Il «miracolo» infatti venne dopo l’episodio conclusivo del libro: la morte dello statista trentino, nel ’54. Se non come scusante, almeno come attenuante, noi possiamo tuttavia addurre il fatto che, anche se sbocciò più tardi, il miracolo ebbe le sue premesse in questo periodo, che vide il definitivo inserimento dell’Italia nella famiglia delle democrazie occidentali, e non solo come vincolo di politica estera col Patto atlantico e la Comunità europea, ma anche come accettazione delle regole del giuoco economico. Se non ci fossero state, grazie soprattutto a De Gasperi, queste decisive scelte contro le resistenze sia della sinistra comunista che si batté all’ultimo sangue contro di esse al servizio dell’URSS, sia della destra nazionalista, nostalgica e rancorosa verso gli ex nemici, nessun miracolo sarebbe stato possibile. De Gasperi non fece in tempo a vederlo. Ma ce lo lasciò in eredità.
Purtroppo non altrettanto possiamo dire della sua eredità politica, perché di eredi De Gasperi non ne lasciò. E proprio la sua caduta, pochi mesi prima della morte, lo dimostra. Prima che amareggiato, De Gasperi dovette restare stupefatto dalla mancata unanimità del Partito intorno al suo nome come segretario generale. Evidentemente egli non si era accorto che la DC, come del resto anche tutti gli altri partiti, non era più quella ch’egli aveva voluto che fosse e che in realtà era stata fino ai primi anni Cinquanta: una grande cinghia di trasmissione, intesa a interpretare e rappresentare la volontà degli elettori.

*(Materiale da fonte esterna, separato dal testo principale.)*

(* ===== verification/PubStats.v ===== *)
(** * Publish statistics ([pc/pub_stats.hpp], [pc/pub_stats.cpp])

    The counters a [price] keeps about its own publishing: prices sent,
    aggregates and own updates observed, dropped notifications, and a
    histogram of publish latencies in slots.  Counters are 64-bit, histogram
    buckets 32-bit, and both wrap.  The two routines that compute in [double]
    use the IEEE 754 operations of [SpecFloat] at binary64. *)

From S2P Require Import Prelude.
From Stdlib Require Import SpecFloat.

Definition num_buckets : Z := 32.

Record pub_stats := mk_pub_stats {
  num_sent_ : Z;
  num_recv_ : Z;
  num_agg_ : Z;
  num_sub_drop_ : Z;
  agg_slot_ : Z;
  pub_slot_ : Z;
  shist_ : list Z
}.

(** The state after [clear_stats]; [pub_stats::pub_stats] calls it. *)
Definition clear_stats : pub_stats :=
  mk_pub_stats 0 0 0 0 0 0 (replicate (Z.to_nat num_buckets) 0).

Definition get_num_agg (s : pub_stats) : Z := num_agg_ s.
Definition get_num_sent (s : pub_stats) : Z := num_sent_ s.
Definition get_num_recv (s : pub_stats) : Z := num_recv_ s.
Definition get_num_sub_drop (s : pub_stats) : Z := num_sub_drop_ s.

Definition inc_sub_drop (s : pub_stats) : pub_stats :=
  mk_pub_stats (num_sent_ s) (num_recv_ s) (num_agg_ s) (u64 (num_sub_drop_ s + 1))
    (agg_slot_ s) (pub_slot_ s) (shist_ s).

Definition inc_sent (s : pub_stats) : pub_stats :=
  mk_pub_stats (u64 (num_sent_ s + 1)) (num_recv_ s) (num_agg_ s) (num_sub_drop_ s)
    (agg_slot_ s) (pub_slot_ s) (shist_ s).

(** The bucket of a publish latency. *)
Definition bucket (curr_slot pub_slot : Z) : Z :=
  let dslot := if pub_slot <? curr_slot then curr_slot - pub_slot else 0 in
  if dslot <? num_buckets then dslot else num_buckets - 1.

Definition bump (i : Z) (h : list Z) : list Z :=
  alter (fun x => u32 (x + 1)) (Z.to_nat i) h.

Definition add_recv (curr_slot agg_slot pub_slot : Z) (s : pub_stats) : pub_stats :=
  if num_sent_ s =? 0 then s
  else
    let h := if pub_slot_ s =? 0 then shist_ s
             else bump (bucket curr_slot pub_slot) (shist_ s) in
    let agg_new := negb (agg_slot =? agg_slot_ s) in
    let pub_new := negb (pub_slot =? pub_slot_ s) in
    mk_pub_stats (num_sent_ s)
      (if pub_new then u64 (num_recv_ s + 1) else num_recv_ s)
      (if agg_new then u64 (num_agg_ s + 1) else num_agg_ s)
      (num_sub_drop_ s)
      (if agg_new then agg_slot else agg_slot_ s)
      (if pub_new then pub_slot else pub_slot_ s)
      h.

(** ** Floating point *)

Definition double_of_uint (z : Z) : spec_float := binary_normalize 53 1024 z 0 false.
Definition dmul : spec_float -> spec_float -> spec_float := SFmul 53 1024.
Definition ddiv : spec_float -> spec_float -> spec_float := SFdiv 53 1024.
Definition dge (x y : spec_float) : bool := SFleb y x.

(** [double pct[] = { 0.25, .50, .75, .99 }], as binary64 values. *)
Definition pct : list spec_float :=
  [S754_finite false 4503599627370496 (-54); S754_finite false 4503599627370496 (-53);
   S754_finite false 6755399441055744 (-53); S754_finite false 8917127262193582 (-53)].

Definition get_hit_rate (s : pub_stats) : spec_float :=
  if num_sent_ s =? 0 then S754_zero false
  else ddiv (dmul (double_of_uint 100) (double_of_uint (num_recv_ s)))
            (double_of_uint (num_sent_ s)).

(** The inner [while]: every pending quartile whose threshold [cum] reaches
    is assigned bucket [i]; the pending thresholds are returned. *)
Fixpoint assign_quartiles (reach : spec_float -> bool) (i : Z) (ps : list spec_float)
  : list Z * list spec_float :=
  match ps with
  | p :: ps' =>
      if reach p then
        let '(q, rest) := assign_quartiles reach i ps' in (i :: q, rest)
      else ([], ps)
  | [] => ([], [])
  end.

Fixpoint quartile_loop (nagg : Z) (i cum : Z) (hist : list Z) (ps : list spec_float)
  : list Z :=
  match ps, hist with
  | [], _ => []
  | _, [] => replicate (length ps) num_buckets
  | _, h :: hist' =>
      let cum := u64 (cum + h) in
      let '(q, rest) :=
        assign_quartiles (fun p => dge (double_of_uint cum) (dmul p (double_of_uint nagg)))
          i ps in
      q ++ quartile_loop nagg (i + 1) cum hist' rest
  end.

Definition get_slot_quartiles (s : pub_stats) : list Z :=
  quartile_loop (num_agg_ s) 0 0 (shist_ s) pct.

(** ** Well-formed statistics *)

Record wf (s : pub_stats) : Prop := {
  wf_hist : length (shist_ s) = Z.to_nat num_buckets;
  wf_bucket : Forall (in_u 32) (shist_ s);
  wf_counts : in_u 64 (num_sent_ s) /\ in_u 64 (num_recv_ s) /\ in_u 64 (num_agg_ s)
              /\ in_u 64 (num_sub_drop_ s)
}.

Lemma bucket_bound c p : 0 <= bucket c p < num_buckets.
Proof.
  unfold bucket, num_buckets.
  destruct (Z.ltb_spec p c); repeat case_match; lia.
Qed.

Lemma length_bump i h : length (bump i h) = length h.
Proof. apply length_alter. Qed.

Lemma bump_bounded i h : Forall (in_u 32) h -> Forall (in_u 32) (bump i h).
Proof. intros. apply Forall_alter; auto with mach lia. Qed.

Lemma clear_stats_wf : wf clear_stats.
Proof.
  split; simpl; [reflexivity| |split_and!; mach].
  repeat constructor; mach.
Qed.

Lemma add_recv_wf c a p s : wf s -> wf (add_recv c a p s).
Proof.
  intros [Hl Hb (Hs & Hr & Ha & Hd)]. unfold add_recv.
  destruct (num_sent_ s =? 0); [split; auto|].
  split; simpl.
  - destruct (pub_slot_ s =? 0); [done|]. rewrite length_bump. done.
  - destruct (pub_slot_ s =? 0); auto using bump_bounded.
  - split_and!; try done; destruct (negb _); auto with mach lia.
Qed.

Lemma inc_sent_wf s : wf s -> wf (inc_sent s).
Proof.
  intros [Hl Hb (Hs & Hr & Ha & Hd)]. split; simpl; auto 6 with mach lia.
Qed.

Lemma inc_sub_drop_wf s : wf s -> wf (inc_sub_drop s).
Proof.
  intros [Hl Hb (Hs & Hr & Ha & Hd)]. split; simpl; auto 6 with mach lia.
Qed.

(** ** The update counters

    [changes x l] counts the positions of [l] that differ from their
    predecessor, [x] standing before the first. *)

Fixpoint changes (x : Z) (l : list Z) : Z :=
  match l with
  | [] => 0
  | y :: l' => (if y =? x then 0 else 1) + changes y l'
  end.

Definition add_recvs (ups : list (Z * Z * Z)) (s : pub_stats) : pub_stats :=
  foldl (fun s '(c, a, p) => add_recv c a p s) s ups.

Lemma add_recvs_sent ups s : num_sent_ (add_recvs ups s) = num_sent_ s.
Proof.
  revert s; induction ups as [|[[c a] p] ups IH]; intros s; simpl; auto.
  rewrite IH. unfold add_recv. destruct (num_sent_ s =? 0); reflexivity.
Qed.

Lemma add_recv_counts c a p s :
  num_sent_ s <> 0 ->
  num_recv_ (add_recv c a p s) =
    (if p =? pub_slot_ s then num_recv_ s else u64 (num_recv_ s + 1))
  /\ num_agg_ (add_recv c a p s) =
    (if a =? agg_slot_ s then num_agg_ s else u64 (num_agg_ s + 1))
  /\ pub_slot_ (add_recv c a p s) = p /\ agg_slot_ (add_recv c a p s) = a
  /\ num_sent_ (add_recv c a p s) = num_sent_ s.
Proof.
  intros Hs. unfold add_recv. destruct (Z.eqb_spec (num_sent_ s) 0); [done|].
  simpl. destruct (Z.eqb_spec p (pub_slot_ s)), (Z.eqb_spec a (agg_slot_ s));
    simpl; subst; auto.
Qed.

Lemma wrap_add_l w x y : wrap w (wrap w x + y) = wrap w (x + y).
Proof. unfold wrap. apply Zplus_mod_idemp_l. Qed.

Lemma counts_step b n m s :
  in_u 64 n -> (m = if b : bool then n else u64 (n + 1)) -> in_u 64 m /\
  u64 (m + s) = u64 (n + ((if b then 0 else 1) + s)).
Proof.
  intros Hn ->. destruct b; [rewrite Z.add_0_l; auto|].
  split; [apply wrap_bound; lia|]. rewrite wrap_add_l. f_equal. lia.
Qed.

(** Once the publisher has sent a price, feeding a sequence of account
    updates to [add_recv] adds to [num_recv_] the number of times the
    publisher's own slot changed along the sequence, and to [num_agg_] the
    number of times the aggregate's slot changed (both modulo 2^64). *)
Theorem add_recvs_counts ups s :
  wf s -> num_sent_ s <> 0 ->
  num_recv_ (add_recvs ups s)
    = u64 (num_recv_ s + changes (pub_slot_ s) (map snd ups))
  /\ num_agg_ (add_recvs ups s)
    = u64 (num_agg_ s + changes (agg_slot_ s) (map (fun u => snd (fst u)) ups)).
Proof.
  revert s; induction ups as [|[[c a] p] ups IH]; intros s Hwf Hs.
  - destruct Hwf as [_ _ (? & ? & ? & ?)]. cbn. rewrite !Z.add_0_r, !wrap_small; auto.
  - cbn [add_recvs foldl]. pose proof (add_recv_counts c a p s Hs) as (Hr & Ha & Hp & Hg & Hn).
    destruct (IH (add_recv c a p s)) as [IHr IHa];
      [auto using add_recv_wf | congruence |].
    fold (add_recvs ups (add_recv c a p s)).
    rewrite IHr, IHa, Hp, Hg. simpl. destruct Hwf as [_ _ (_ & Hr0 & Ha0 & _)].
    split; [eapply counts_step in Hr | eapply counts_step in Ha]; intuition eauto.
Qed.

(** ** Quartiles *)

Lemma assign_quartiles_spec reach i ps q rest :
  assign_quartiles reach i ps = (q, rest) ->
  q = replicate (length q) i /\ (length q + length rest = length ps)%nat.
Proof.
  revert q rest; induction ps as [|p ps IH]; intros q rest H; simpl in H.
  - injection H as <- <-. auto.
  - destruct (reach p); [|injection H as <- <-; auto].
    destruct (assign_quartiles reach i ps) as [q' rest'] eqn:E.
    injection H as <- <-. destruct (IH _ _ eq_refl) as [Hq Hl]. simpl.
    split; [f_equal; assumption | lia].
Qed.

Definition quartiles_from (i : Z) (l : list Z) : Prop :=
  Forall (fun x => i <= x <= num_buckets) l /\ StronglySorted Z.le l.

Lemma quartiles_replicate_app i j n l :
  i <= j -> j <= num_buckets -> quartiles_from j l ->
  quartiles_from i (replicate n j ++ l).
Proof.
  intros Hij Hj [Hb Hs]. induction n as [|n [IHb IHs]]; simpl.
  - split; [|done]. eapply Forall_impl; [exact Hb|]. simpl; lia.
  - split; [constructor; [lia|done]|]. constructor; [done|].
    apply Forall_app; split; [apply Forall_replicate; lia|].
    eapply Forall_impl; [exact Hb|]. simpl; lia.
Qed.

Lemma quartile_loop_spec nagg i cum hist ps :
  0 <= i -> i + Z.of_nat (length hist) = num_buckets ->
  quartiles_from i (quartile_loop nagg i cum hist ps)
  /\ length (quartile_loop nagg i cum hist ps) = length ps.
Proof.
  revert i cum ps; induction hist as [|h hist IH]; intros i cum [|p ps] Hi Hl;
    cbn [quartile_loop]; try (split; [split; constructor | reflexivity]).
  - simpl in Hl. split; [|apply length_replicate].
    rewrite <- (app_nil_r (replicate _ _)).
    apply quartiles_replicate_app; [lia | lia |]. split; constructor.
  - match goal with |- context [assign_quartiles ?r i ?l] =>
      destruct (assign_quartiles r i l) as [q rest] eqn:E end.
    destruct (assign_quartiles_spec _ _ _ _ _ E) as [Hq Hlen].
    cbn [length] in Hl, Hlen.
    destruct (IH (i + 1) (u64 (cum + h)) rest) as [[Hb Hs] Hrl]; [lia|lia|].
    split; [|rewrite length_app, Hrl; exact Hlen].
    rewrite Hq. apply quartiles_replicate_app; [lia|lia|].
    split; [|done]. eapply Forall_impl; [exact Hb|]. simpl; lia.
Qed.

(** [get_slot_quartiles] always fills all four entries, with bucket
    numbers between 0 and [num_buckets], in non-decreasing order. *)
Theorem get_slot_quartiles_sorted s :
  wf s ->
  length (get_slot_quartiles s) = 4%nat /\
  quartiles_from 0 (get_slot_quartiles s).
Proof.
  intros Hwf. unfold get_slot_quartiles.
  destruct (quartile_loop_spec (num_agg_ s) 0 0 (shist_ s) pct) as [Hq Hl];
    [lia | rewrite (wf_hist _ Hwf); reflexivity |].
  split; [exact Hl | exact Hq].
Qed.

(** ** Witnesses *)

Lemma add_recvs_counts_witness :
  num_recv_ (add_recvs [(12, 10, 9); (13, 11, 9); (14, 12, 12)] (inc_sent clear_stats)) = 2
  /\ num_agg_ (add_recvs [(12, 10, 9); (13, 11, 9); (14, 12, 12)] (inc_sent clear_stats)) = 3.
Proof.
  destruct (add_recvs_counts [(12, 10, 9); (13, 11, 9); (14, 12, 12)] (inc_sent clear_stats)
              (inc_sent_wf _ clear_stats_wf)) as [Hr Ha]; [vm_compute; discriminate|].
  split; [etransitivity; [exact Hr|] | etransitivity; [exact Ha|]]; vm_compute; reflexivity.
Defined.

Lemma get_slot_quartiles_sorted_witness :
  get_slot_quartiles clear_stats = [0; 0; 0; 0] /\
  length (get_slot_quartiles clear_stats) = 4%nat.
Proof.
  split; [vm_compute; reflexivity|].
  exact (proj1 (get_slot_quartiles_sorted clear_stats clear_stats_wf)).
Defined.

Che la DC e gli altri partiti democratici lo avessero fin allora sempre fatto e sempre fatto bene non si può dire. Ma che De Gasperi così intendesse e manovrasse il Partito, è sicuro. Quella che si trovò di fronte al Congresso del ’53 era però una tutt’altra DC in mano a una categoria di apparatchik – come li chiamano i sovietici che di questo sistema sono stati i grandi maestri –, cresciuti a sua insaputa nelle pieghe della «macchina» partitica, e diventatine i padroni.

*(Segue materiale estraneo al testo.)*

(* ===== verification/Base64.v ===== *)
(** * Base 64 ([pc/misc.cpp])

    [enc_base64] and [dec_base64], used for transactions, account data and
    the websocket handshake.  The group buffers [a3]/[a4] of the C loops are
    lists holding the characters collected so far. *)

From S2P Require Import Prelude.

Definition b64_alphabet : bytes :=
  bs "ABCDEFGHIJKLMNOPQRSTUVWXYZabcdefghijklmnopqrstuvwxyz0123456789+/".

Definition alpha (i : Z) : Z := nth (Z.to_nat i) b64_alphabet 0.

Definition a3_to_a4 (x y z : Z) : bytes :=
  [ Z.shiftr (Z.land x 252) 2;
    u8 (Z.shiftl (Z.land x 3) 4 + Z.shiftr (Z.land y 240) 4);
    u8 (Z.shiftl (Z.land y 15) 2 + Z.shiftr (Z.land z 192) 6);
    Z.land z 63 ].

Definition a4_to_a3 (p q r s : Z) : bytes :=
  [ u8 (Z.shiftl p 2 + Z.shiftr (Z.land q 48) 4);
    u8 (Z.shiftl (Z.land q 15) 4 + Z.shiftr (Z.land r 60) 2);
    u8 (Z.shiftl (Z.land r 3) 6 + s) ].

(** The [char] result converted to [uint8_t]: [-1] is 255. *)
Definition b64_lookup (c : Z) : Z :=
  if (65 <=? c) && (c <=? 90) then c - 65
  else if (97 <=? c) && (c <=? 122) then c - 71
  else if (48 <=? c) && (c <=? 57) then c + 4
  else if c =? 43 then 62
  else if c =? 47 then 63
  else 255.

Definition enc_base64_len (n : Z) : Z := (n + 2 - (n + 2) mod 3) / 3 * 4.

(** The main loop; the result pairs the output with the unfinished group. *)
Fixpoint enc_loop (inp : bytes) (a3 : bytes) (out : bytes) : bytes * bytes :=
  match inp with
  | [] => (out, a3)
  | c :: inp' =>
      match a3 ++ [c] with
      | [x; y; z] => enc_loop inp' [] (out ++ map alpha (a3_to_a4 x y z))
      | a3' => enc_loop inp' a3' out
      end
  end.

Definition enc_base64 (inp : bytes) : bytes :=
  let '(out, a3) := enc_loop inp [] [] in
  match a3 with
  | [] => out
  | _ =>
      let i := length a3 in
      match a3 ++ replicate (3 - i) 0 with
      | [x; y; z] =>
          out ++ map alpha (take (i + 1) (a3_to_a4 x y z)) ++ replicate (3 - i) 61
      | _ => out
      end
  end.

Fixpoint dec_loop (inp : bytes) (a4 : bytes) (out : bytes) : bytes * bytes :=
  match inp with
  | [] => (out, a4)
  | c :: inp' =>
      if c =? 61 then (out, a4)
      else
        match a4 ++ [c] with
        | [p; q; r; s] =>
            dec_loop inp' []
              (out ++ a4_to_a3 (b64_lookup p) (b64_lookup q) (b64_lookup r) (b64_lookup s))
        | a4' => dec_loop inp' a4' out
        end
  end.

Definition dec_base64 (inp : bytes) : bytes :=
  let '(out, a4) := dec_loop inp [] [] in
  match a4 with
  | [] => out
  | _ =>
      let i := length a4 in
      match map b64_lookup (a4 ++ replicate (4 - i) 0) with
      | [p; q; r; s] => out ++ take (i - 1) (a4_to_a3 p q r s)
      | _ => out
      end
  end.

(** ** Groups *)

Lemma alpha_lookup i : 0 <= i < 64 -> b64_lookup (alpha i) = i /\ alpha i <> 61.
Proof.
  intros Hi.
  assert (Forall (fun i => b64_lookup (alpha i) = i /\ alpha i <> 61) (seqZ 0 64)) as H
    by by_decide.
  rewrite Forall_forall in H. apply H, elem_of_seqZ. lia.
Qed.

Lemma land_ones_mod a n m : 0 <= n -> m = Z.ones n -> Z.land a m = a mod 2 ^ n.
Proof. intros Hn ->. apply Z.land_ones. done. Qed.

Ltac bits64 :=
  rewrite ?Z.shiftr_land; simpl (Z.shiftr 252 2); simpl (Z.shiftr 240 4);
  simpl (Z.shiftr 192 6); simpl (Z.shiftr 48 4); simpl (Z.shiftr 60 2);
  rewrite ?(fun a => land_ones_mod a 6 63), ?(fun a => land_ones_mod a 4 15),
    ?(fun a => land_ones_mod a 2 3) by (lia || reflexivity);
  rewrite ?Z.shiftr_div_pow2, ?Z.shiftl_mul_pow2 by lia;
  unfold wrap; simpl (2 ^ 2); simpl (2 ^ 4); simpl (2 ^ 6); simpl (2 ^ 8).

(** The two regroupings as base-4 and base-16 digits. *)
Lemma a3_to_a4_arith x y z :
  is_byte x -> is_byte y -> is_byte z ->
  a3_to_a4 x y z = [x / 4; x mod 4 * 16 + y / 16; y mod 16 * 4 + z / 64; z mod 64].
Proof.
  unfold is_byte, in_u; simpl (2 ^ 8). intros. unfold a3_to_a4. bits64.
  apply (f_equal2 cons); [|apply (f_equal2 cons); [|apply (f_equal2 cons)]]; try reflexivity;
    Z.to_euclidean_division_equations; lia.
Qed.

Lemma a4_to_a3_arith p q r s :
  0 <= p < 64 -> 0 <= q < 64 -> 0 <= r < 64 -> 0 <= s < 64 ->
  a4_to_a3 p q r s = [p * 4 + q / 16; q mod 16 * 16 + r / 4; r mod 4 * 64 + s].
Proof.
  intros. unfold a4_to_a3. bits64.
  apply (f_equal2 cons); [|apply (f_equal2 cons); [|apply (f_equal2 cons)]]; try reflexivity;
    Z.to_euclidean_division_equations; lia.
Qed.

Lemma a3_to_a4_digits x y z :
  is_byte x -> is_byte y -> is_byte z ->
  Forall (fun d => 0 <= d < 64) (a3_to_a4 x y z).
Proof.
  intros Hx Hy Hz. rewrite a3_to_a4_arith by done. unfold is_byte, in_u in *.
  simpl (2 ^ 8) in *. repeat constructor; Z.to_euclidean_division_equations; lia.
Qed.

Lemma a3_a4_inverse x y z :
  is_byte x -> is_byte y -> is_byte z ->
  match a3_to_a4 x y z with
  | [p; q; r; s] => a4_to_a3 p q r s = [x; y; z]
  | _ => False
  end.
Proof.
  intros Hx Hy Hz. pose proof (a3_to_a4_digits x y z Hx Hy Hz) as Hd.
  rewrite a3_to_a4_arith in * by done. decompose_Forall_hyps.
  rewrite a4_to_a3_arith by done. unfold is_byte, in_u in *. simpl (2 ^ 8) in *.
  apply (f_equal2 cons); [|apply (f_equal2 cons); [|apply (f_equal2 cons)]]; try reflexivity;
    Z.to_euclidean_division_equations; lia.
Qed.

(** A list in groups of three. *)
Lemma triples_ind (P : bytes -> Prop) :
  P [] -> (forall x, P [x]) -> (forall x y, P [x; y]) ->
  (forall x y z l, P l -> P (x :: y :: z :: l)) -> forall l, P l.
Proof.
  intros H0 H1 H2 H3 l. induction l as [l IH] using (induction_ltof1 _ (@length Z)).
  unfold ltof in IH. destruct l as [|x [|y [|z l]]]; auto.
  apply H3, IH. simpl. lia.
Qed.

Lemma enc_loop_out inp a3 out :
  enc_loop inp a3 out = let '(o, r) := enc_loop inp a3 [] in (out ++ o, r).
Proof.
  revert a3 out; induction inp as [|c inp IH]; intros a3 out; cbn [enc_loop].
  - rewrite app_nil_r. reflexivity.
  - destruct (a3 ++ [c]) as [|x [|y [|z [|w r]]]]; auto.
    rewrite IH. rewrite (IH [] ([] ++ _)).
    destruct (enc_loop inp [] []). rewrite app_assoc. reflexivity.
Qed.

Lemma dec_loop_out inp a4 out :
  dec_loop inp a4 out = let '(o, r) := dec_loop inp a4 [] in (out ++ o, r).
Proof.
  revert a4 out; induction inp as [|c inp IH]; intros a4 out; cbn [dec_loop].
  - rewrite app_nil_r. reflexivity.
  - destruct (c =? 61); [rewrite app_nil_r; reflexivity|].
    destruct (a4 ++ [c]) as [|p [|q [|r [|s [|w t]]]]]; auto.
    rewrite IH. rewrite (IH [] ([] ++ _)).
    destruct (dec_loop inp [] []). rewrite app_assoc. reflexivity.
Qed.

Lemma enc_base64_cons x y z l :
  enc_base64 (x :: y :: z :: l) = map alpha (a3_to_a4 x y z) ++ enc_base64 l.
Proof.
  unfold enc_base64. cbn [enc_loop app]. rewrite enc_loop_out.
  destruct (enc_loop l [] []) as [o r]. destruct r as [|u r]; [reflexivity|].
  cbv zeta. destruct ((u :: r) ++ _) as [|? [|? [|? [|? ?]]]]; rewrite <- ?app_assoc; reflexivity.
Qed.

Lemma dec_base64_group p q r s l :
  Forall (fun d => 0 <= d < 64) [p; q; r; s] ->
  dec_base64 (map alpha [p; q; r; s] ++ l) = a4_to_a3 p q r s ++ dec_base64 l.
Proof.
  intros H. decompose_Forall_hyps.
  repeat match goal with H : 0 <= ?d < 64 |- _ => apply alpha_lookup in H as [? ?%Z.eqb_neq] end.
  unfold dec_base64. cbn [map app dec_loop].
  repeat match goal with H : (alpha _ =? 61) = false |- _ => rewrite H; clear H end.
  repeat match goal with H : b64_lookup (alpha _) = _ |- _ => rewrite H; clear H end.
  cbn [app]. rewrite dec_loop_out. destruct (dec_loop l [] []) as [o t].
  destruct t as [|u t]; [reflexivity|].
  cbv zeta. destruct (map b64_lookup _) as [|? [|? [|? [|? [|? ?]]]]];
    rewrite <- ?app_assoc; reflexivity.
Qed.

Lemma bytes3 x y z l : is_bytes (x :: y :: z :: l) ->
  (is_byte x /\ is_byte y /\ is_byte z) /\ is_bytes l.
Proof. intros H. unfold is_bytes in *. decompose_Forall_hyps. auto. Qed.

Lemma enc_tail1 x : enc_base64 [x] = map alpha (take 2 (a3_to_a4 x 0 0)) ++ [61; 61].
Proof. reflexivity. Qed.
Lemma enc_tail2 x y : enc_base64 [x; y] = map alpha (take 3 (a3_to_a4 x y 0)) ++ [61].
Proof. reflexivity. Qed.

Lemma byte0 : is_byte 0.
Proof. unfold is_byte. mach. Qed.

(** The last group: the characters past the data do not reach the output. *)
Lemma dec_tail (x y : Z) (n : nat) :
  is_byte x -> is_byte y -> (n = 1%nat /\ y = 0 \/ n = 2%nat) ->
  dec_base64 (map alpha (take (n + 1) (a3_to_a4 x y 0)) ++ replicate (3 - n) 61)
  = take n [x; y].
Proof.
  intros Hx Hy Hn. pose proof (a3_to_a4_digits x y 0 Hx Hy byte0) as Hd.
  pose proof (a3_a4_inverse x y 0 Hx Hy byte0) as Hi.
  unfold a3_to_a4 in *. unfold a4_to_a3 in Hi. injection Hi as H1 H2 H3.
  decompose_Forall_hyps.
  repeat match goal with H : 0 <= ?d < 64 |- _ =>
    apply alpha_lookup in H as [? ?%Z.eqb_neq] end.
  destruct Hn as [[-> ->] | ->]; unfold dec_base64;
    cbn [Nat.add Nat.sub take map app dec_loop replicate];
    repeat match goal with H : (alpha _ =? 61) = false |- _ => rewrite H; clear H end;
    cbn [Z.eqb Pos.eqb app length Nat.sub map replicate];
    repeat match goal with H : b64_lookup (alpha _) = _ |- _ => rewrite H; clear H end;
    cbn [take a4_to_a3].
  - rewrite H1. reflexivity.
  - rewrite H1, H2. reflexivity.
Qed.

Lemma dec_enc l : is_bytes l -> dec_base64 (enc_base64 l) = l.
Proof.
  induction l as [|x|x y|x y z l IH] using triples_ind; intros Hl.
  - reflexivity.
  - rewrite enc_tail1. apply Forall_cons_1 in Hl as [Hx _].
    apply (dec_tail x 0 1); auto using byte0.
  - rewrite enc_tail2. unfold is_bytes in Hl; decompose_Forall_hyps.
    apply (dec_tail x y 2); auto.
  - apply bytes3 in Hl as [(Hx & Hy & Hz) Hl]. rewrite enc_base64_cons.
    pose proof (a3_to_a4_digits x y z Hx Hy Hz) as Hd.
    pose proof (a3_a4_inverse x y z Hx Hy Hz) as Hi.
    destruct (a3_to_a4 x y z) as [|p [|q [|r [|s [|? ?]]]]]; try done.
    rewrite dec_base64_group, Hi, IH by done. reflexivity.
Qed.

(** Decoding what [enc_base64] wrote gives back the bytes. *)
Theorem dec_enc_base64 l : is_bytes l -> dec_base64 (enc_base64 l) = l.
Proof. apply dec_enc. Qed.

(** [enc_base64] writes exactly the [enc_base64_len] characters its
    callers reserve. *)
Theorem length_enc_base64 l :
  Z.of_nat (length (enc_base64 l)) = enc_base64_len (Z.of_nat (length l)).
Proof.
  induction l as [|x|x y|x y z l IH] using triples_ind; [reflexivity..|].
  rewrite enc_base64_cons, length_app, Nat2Z.inj_add, IH. cbn [map a3_to_a4 length].
  unfold enc_base64_len. Z.to_euclidean_division_equations. lia.
Qed.

Lemma dec_enc_base64_witness : dec_base64 (enc_base64 (bs "pyth!")) = bs "pyth!".
Proof. apply (dec_enc_base64 (bs "pyth!")). apply bs_is_bytes. Defined.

In questi anni il Paese subisce infatti un’autentica rivoluzione con l’apertura delle sue frontiere, l’accettazione delle regole del mercato internazionale e le tumultuose migrazioni interne dalla campagna alla città e dal Sud al Nord. Le premesse di tutto questo erano state poste da De Gasperi e dalla sua «squadra»: gli Einaudi, gli Sforza, i La Malfa, i Merzagora, i Menichella con le misure di liberalizzazione avversate sia dai comunisti che dalla parte più retriva dell’imprenditoria nazionale avvezza da sempre ai pannicelli caldi dell’autarchia. Ma, scomparso De Gasperi, tutto questo prese a svolgersi al di fuori di una classe politica sempre più chiusa nella sua cittadella, e quindi sempre più estranea al Paese. Sicché, mentre la vita italiana si sviluppava – sia pure nel più totale disordine e con drammatici scompensi – nel campo economico, sociale, culturale eccetera, quella politica si sclerotizzava riducendosi a un giuoco di potere fra partiti, «correnti» e clan e dando inizio a quel deleterio fenomeno che si chiama «partitocrazia», e che oggi è arrivato alla sua fase di putrescenza.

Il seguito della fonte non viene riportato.